E mentre il papa - dopo aver fatto comprendere in alcuni brevi inviati singolarmente ad alcuni vescovi quale potesse essere il suo giudizio - affidava ogni decisione definitiva a una congregazione cardinalizia speciale, sperando che il tempo potesse far migliorare la situazione, il D. si trovava a fronteggiare la crescente animosità contro Roma: già nell'agosto 1790 egli avvertiva la segreteria di Stato che nell'opinione pubblica francese si stava spandendo la voce che il papa si faceva promotore presso le altre potenze di un intervento militare per soffocare la Rivoluzione. Nei mesi seguenti l'episcopato francese. quasi unammemente, dava autonomamente prova di fedeltà a Roma e di critica alla costituzione civile del clero in un documento, l'Exposition des principessur la constitution civile du clergé (pubblicato il 30 ott. 1790) e resisteva alle intimidazioni e alle pressioni rivolte ad ottenere una forzata adesione ad essa. Solo allora Pio VI si decise a rendere ufficiale la condanna della costituzione civile (breve del 10 marzo 1791 ai vescovi firmatari dell'Exposition e breve del 13 aprile al clero e popolo francesi): il testo, radicalmente contrario ad ogni apertura e critico anche nei confronti delle idee di tolleranza e libertà, non lasciava più alcuno spazio al compromesso.
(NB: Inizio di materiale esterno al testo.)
(** The changes of a single object, with or without assets. *)
Lemma change_object k ins upd m : executors_ m = true -> single (OChange ins upd) = true ->
  object k (OnChange ins upd m) = (let '(data, _, hasAsset) := changed_of ins upd in if bool_decide (is_Some (data !! k)) then obj_step (if hasAsset then EData else EPlain) (object k m) else object k m)
  /\ executors_ (OnChange ins upd m) = true.
Proof.
  intros Hx. unfold single, OnChange, NotifyChange. fold (changed_of ins upd). destruct (changed_of ins upd) as [[data i] h]; cbn [fst]; intros Hs0. pose proof (single_key _ Hs0) as Hs. destruct h.
  - unfold NotifyDataChanged. destruct (map_choose_or_empty data) as [(key & r & Hr)| Ed].
    + assert ((data : gmap string ObjectRecord) = {[key := r]}) as Ed.
      { apply map_eq. intros k'. destruct (decide (k' = key)) as [->|Hk]; [by rewrite Hr, lookup_singleton_eq|]. rewrite lookup_singleton_ne by done.
        destruct (data !! k') eqn:E; [|done]. exfalso. apply Hk, Hs; by eexists. }
      assert (in_order data = [(key, r)]) as -> by (apply Permutation_singleton_r; rewrite Ed, in_order_elements; by rewrite map_to_list_singleton).
      cbn [fold_left fst]. rewrite data_object; [|done|by exists r|intros k' Hk'; apply Hs; [done|by exists r]]. split.
      * destruct (decide (key = k)) as [->|Hk]; [rewrite !bool_decide_true by (try done; by exists r); done|].
        rewrite !bool_decide_false; [done| |done]. intros H. apply Hk, Hs; [by exists r|done].
      * unfold ComputeStatus. case_bool_decide; [by rewrite (proj2 (notify_all_frame _ _ _))|].
        unfold WaitAssets. case_match; cbn; by rewrite (proj2 (notify_all_frame _ _ _)).
    + by rewrite Ed.
  - rewrite (proj2 (notify_all_frame _ _ _)). split; [|done]. case_bool_decide as Hd; [by apply notify_ready_object|].
    apply notify_absent_object. by apply eq_None_not_Some.
Qed.

Lemma if_event (b : bool) e o : (if b then obj_step e o else o) = fold_left (flip obj_step) (if b then [e] else []) o.
Proof. by destruct b. Qed.

(** One operation is for the object what its events are for the abstract object. *)
Lemma run_object k op m : executors_ m = true -> single op = true ->
  object k (run op m) = fold_left (flip obj_step) (events k op m) (object k m) /\ executors_ (run op m) = true.
Proof.
  intros Hx Hs. destruct op as [b s p t [cb|]|b p t s|b s p t [cb|]|b p t s|ins upd|s b|[[b s]|] ok|[[b s]|] tot dn|id|n|key]; cbn [run events]; try done.
  - unfold RegisterRemoteCallback, valid_name. destruct (_ || _); cbn [negb]; [done|]. split; [|done]. cbn. unfold object at 1. cbn. rewrite register_obs. cbn.
    case_bool_decide; [done|]. cbn. unfold object. cbn. repeat case_match; done.
  - unfold UnregisterRemoteCallback. destruct (bool_decide (b = "")); [done|]. split; [|done]. unfold object at 1. cbn. rewrite unregister_obs. cbn. destruct (_ || _); [|done]. cbn.
    repeat case_match; done.
  - unfold RegisterProgressObserverCallback. destruct (_ || _); [done|]. cbv zeta. case_match; [|done]. repeat case_match; split; try done; unfold object; cbn; by rewrite omap_app, app_nil_r.
  - unfold UnregisterProgressObserverCallback. by case_match.
  - destruct (change_object k ins upd m Hx Hs) as [-> ->]. split; [|done]. destruct (changed_of ins upd) as [[data i] h]. apply if_event.
  - unfold OnStart, NotifyAssetsStart. destruct (progress_object k (b +:+ s) 0 (status_there (b +:+ s) m)) as [-> ->]. split; [|done]. rewrite status_there_object. apply if_event.
  - unfold OnFinished. destruct (progress_object k (b +:+ s) (if ok then PROGRESS_MAX else PROGRESS_INVALID) (NotifyAssetsReady (b +:+ s) m)) as [-> ->].
    destruct (ready_object k (b +:+ s) m Hx) as [-> ->]. split; [|done]. apply if_event.
  - unfold OnRecvProgress. case_match; [done|]. cbn [snd]. by destruct (progress_object k (b +:+ s) (percent dn tot) m) as [-> ->].
  - unfold timer_fires. destruct (timers m !! id) as [[[key data] i]|]; [|done]. cbv zeta. unfold PullAssets. set (m1 := set_timers _ _ _ m).
    destruct (sends_object k (fun kv : string * ObjectRecord => Pull (bundleName i) (ToNetworkID (sourceDeviceId i)) (GetAssetsFromDBRecords kv.2)) (in_order data) m1) as (E1 & E2 & _); [done|].
    split; [exact E1|]. etransitivity; [exact E2|done].
  - unfold timer_ends. destruct (pulling m !! n) as [key|]; [|done]. set (m1 := set_pulling _ m). split; [rewrite timeout_object by done; apply if_event|].
    unfold DoNotifyWaitAssetTimeout. case_match; [done|]. by apply ready_all_frame.
  - split; [rewrite retrieve_object; apply if_event|]. unfold retrieve_status. repeat case_match; done.
Qed.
La prima reazione contro la presa di posizione pontificia fu della piazza: il 2 maggio 1791 un gruppo di manifestanti bruciò a Parigi, presso il Palais-Royal, un fantoccio raffigurante Pio VI con il testo della costituzione civile in una mano e un pugnale nell'altra, un nastro con la scritta "fanatisme" sulla fronte e un altro con la scritta "guerre civile" sul petto.
Invano il D. protestò chiedendo più volte al ministro degli Esteri A.-M. di Montmorin una riparazione. Il 24 maggio egli chiese il passaporto per recarsi alle cure termali di Aix-les-Bains; il 29 maggio il Montmorin tentò in extremis di evitare una rottura scusandosi per non aver potuto dare soddisfazione alle richieste del nunzio. L'ultimo dispaccio di questo da Parigi è datato 30 maggio 1791; il giorno dopo egli lasciò la capitale francese, lasciando per il disbrigo degli affari correnti l'uditore della nunziatura Giulio Quarantotti.
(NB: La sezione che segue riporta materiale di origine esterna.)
Lemma display_run_round_robin (k : nat) :
  forall g : Main.globals,
    carousel_ok g ->
    (forall i, 0 <= i < Main.images_to_check g -> slot_valid g i = true) ->
    Display.display_run k g
    = Ret (map (fun j => Main.SlotImage (offset_slot g (Z.of_nat j)))
             (seq 0 k),
           Main.set_s_current_image_index g (offset_slot g (Z.of_nat k))).
Proof.
  induction k as [|k IH]; intros g Hg Hall.
  - pose proof (carousel_ok_range g Hg) as Hn.
    destruct Hg as (_ & _ & Hc). cbn [Display.display_run seq map Z.of_nat].
    unfold offset_slot.
    now rewrite Z.add_0_r, Z.mod_small, set_cursor_same by lia.
  - pose proof (carousel_ok_range g Hg) as Hn.
    assert (Z.of_nat 0 < Main.images_to_check g) as H0
      by (change (Z.of_nat 0) with 0; lia).
    assert (forall e, 0 <= e < Z.of_nat 0 ->
              slot_valid g (offset_slot g e) = false) as Hnone
      by (intros e He; change (Z.of_nat 0) with 0 in He; lia).
    pose proof (display_step_first g 0 Hg H0
                  (Hall _ (offset_slot_range g _ Hg)) Hnone) as Hstep.
    cbn [Display.display_run]. rewrite Hstep. cbn [obind fst snd].
    rewrite IH; [|now apply carousel_ok_set_cursor | exact Hall].
    cbn [obind fst snd seq map]. rewrite set_cursor_twice.
    rewrite offset_slot_shift. f_equal. f_equal; [f_equal|].
    + rewrite <- seq_shift, map_map. apply map_ext. intros j.
      rewrite offset_slot_shift. do 2 f_equal. lia.
    + do 2 f_equal. lia.
Qed.
Definition extra_preset : Preset :=
  {| name := "x265"; codec := "libx265"; params := [("crf", SInt 28)] |}.

End Batch.

(** * Properties *)

(** ** Strings *)

Lemma append_nil_r (s : string) : s ++ "" = s.
Proof. induction s as [|c s IH]; simpl; [reflexivity | now rewrite IH]. Qed.

Lemma append_assoc (a b c : string) : (a ++ b) ++ c = a ++ (b ++ c).
Proof. induction a as [|x a IH]; simpl; [reflexivity | now rewrite IH]. Qed.

Lemma prefix_length (x s : string) :
  String.prefix x s = true -> String.length x <= String.length s.
Proof.
  revert s; induction x as [|a x IH]; intros s H; simpl; [lia|].
  destruct s as [|b s]; simpl in H; [discriminate|].
  destruct (ascii_dec a b); [|discriminate].
  apply IH in H; simpl; lia.
Qed.

Lemma prefix_app_self (x b : string) : String.prefix x (x ++ b) = true.
Proof.
  induction x as [|a x IH]; simpl; [now destruct b|].
  destruct (ascii_dec a a); [exact IH | congruence].
Qed.

(** An occurrence of [x] cannot run across a character that [x] avoids. *)
Lemma prefix_boundary (x p : string) (t : ascii) (rest : string) :
  avoids t x = true ->
  String.prefix x (p ++ String t rest) = String.prefix x p.
Proof.
  revert p; induction x as [|a x IH]; intros p Hx.
  - now destruct p.
  - unfold avoids in Hx; simpl in Hx.
    apply andb_true_iff in Hx as [Ha Hx].
    destruct p as [|b p]; simpl.
    + destruct (ascii_dec a t) as [->|]; [|reflexivity].
      now rewrite Ascii.eqb_refl in Ha.
    + destruct (ascii_dec a b); [|reflexivity].
      now apply IH.
Qed.

(** A string that starts with a character other than the first of [x] does
    not start with [x]. *)
Lemma prefix_head (a c : ascii) (x s : string) :
  Ascii.eqb c a = false -> String.prefix (String a x) (String c s) = false.
Proof.
  intros H; simpl. destruct (ascii_dec a c) as [->|]; [|reflexivity].
  now rewrite Ascii.eqb_refl in H.
Qed.
(** X17: a filter whose name (display name, else external identifier,
    else key) contains a dot without being of the form [searchable.<id>]
    gets no field line at all in its block. *)
Theorem dotted_filter_name_dropped (tb : tables) (f : filterField) (name : string) :
  filter_field_name f = Some name ->
  includes name "." = true ->
  String.prefix "searchable." name = false ->
  resolved_field_name tb f = JNull
  /\ Forall not_field_line (filter_parts tb f).
Proof.
  intros Hname Hdot Hprefix.
  assert (Hhex : is_hex24 name = false).
  { unfold is_hex24. destruct (all_chars is_hex_digit name) eqn:Hall;
      [| by rewrite andb_false_r].
    by rewrite (hex_no_dot name Hall) in Hdot. }
  assert (Hresolved : resolved_field_name tb f = JNull).
  { unfold resolved_field_name. by rewrite Hname, Hprefix, Hhex, Hdot. }
  split; [exact Hresolved |].
  unfold filter_parts. rewrite Hresolved. simpl.
  repeat (apply line_if_not_field; [reflexivity |]).
  apply Forall_app. split; [apply filter_values_lines_not_field |].
  destruct (truthy _); simpl; by repeat constructor.
Qed.

Lemma dotted_filter_name_dropped_witness :
  let f := {| ff_field := Some "batch.status"; ff_displayName := None;
              ff_externalId := None; ff_fieldType := None; ff_op := Some "EQ";
              ff_selector := None; ff_values := None;
              ff_referencedParameterId := JUndef |} in
  resolved_field_name empty_tables f = JNull
  /\ Forall not_field_line (filter_parts empty_tables f).
Proof.
  intros f. apply (dotted_filter_name_dropped empty_tables f "batch.status"); reflexivity.
Defined.

(** X18: once an option with a non-empty name is registered, its
    identifier, its name and its value, whichever are present, all
    resolve to that name. *)
Theorem register_option_resolves (tb : tables) (opt : choice) (name : string) :
  c_name opt = Some name ->
  nonempty name = true ->
  let registered := optionMap (register_option (Some opt) tb) in
  (truthy (c_id opt) = true -> get registered (c_id opt) = JStr name)
  /\ get registered (JStr name) = JStr name
  /\ (truthy (c_value opt) = true -> get registered (c_value opt) = JStr name).
Proof.
  intros Hname Hnonempty. simpl. unfold register_option, name_label_display, present, get.
  rewrite Hname. simpl. unfold nonempty in Hnonempty. rewrite Hnonempty.
  unfold when. split; [| split].
  - intros ->. destruct (truthy (c_value opt)); simpl;
      rewrite !lookup_insert; repeat case_decide; done.
  - destruct (truthy (c_id opt)), (truthy (c_value opt)); simpl;
      rewrite !lookup_insert; repeat case_decide; done.
  - intros ->. destruct (truthy (c_id opt)); simpl;
      rewrite !lookup_insert; repeat case_decide; done.
Qed.

Lemma register_option_resolves_witness :
  get (optionMap
         (register_option
            (Some {| c_id := JStr "o1"; c_name := Some "Yes"; c_label := None;
                     c_displayName := None; c_value := JNum 1 |})
            empty_tables))
    (JNum 1)
  = JStr "Yes".
Proof.
  apply (register_option_resolves empty_tables
           {| c_id := JStr "o1"; c_name := Some "Yes"; c_label := None;
              c_displayName := None; c_value := JNum 1 |} "Yes"); reflexivity.
Defined.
Rientrato in Italia, il D. si recò a Milano, ove rimase in attesa di istruzioni con la speranza di potere al più presto riprendere la sua missione nella capitale francese, soprattutto dopo lo scoppio della guerra nella primavera del 1792. Ma svanite ben presto le illusioni per una rapida sconfitta della Rivoluzione, il D. ritornò a Roma. Qui, nel concistoro segreto del 21 febbr. 1794, fu elevato alla porpora insieme con altri sette soggetti, tra cui vi era il prelato francese J.-S. Maury, acerrimo nemico della Rivoluzione. Il 12 sett. 1794 ottenne il titolo presbiteriale di S. Giovanni a Porta Latina ed entrò a far parte delle congregazioni cardinalizie Concistoriale, Vescovi e regolari, Propaganda Fide e Buon Governo.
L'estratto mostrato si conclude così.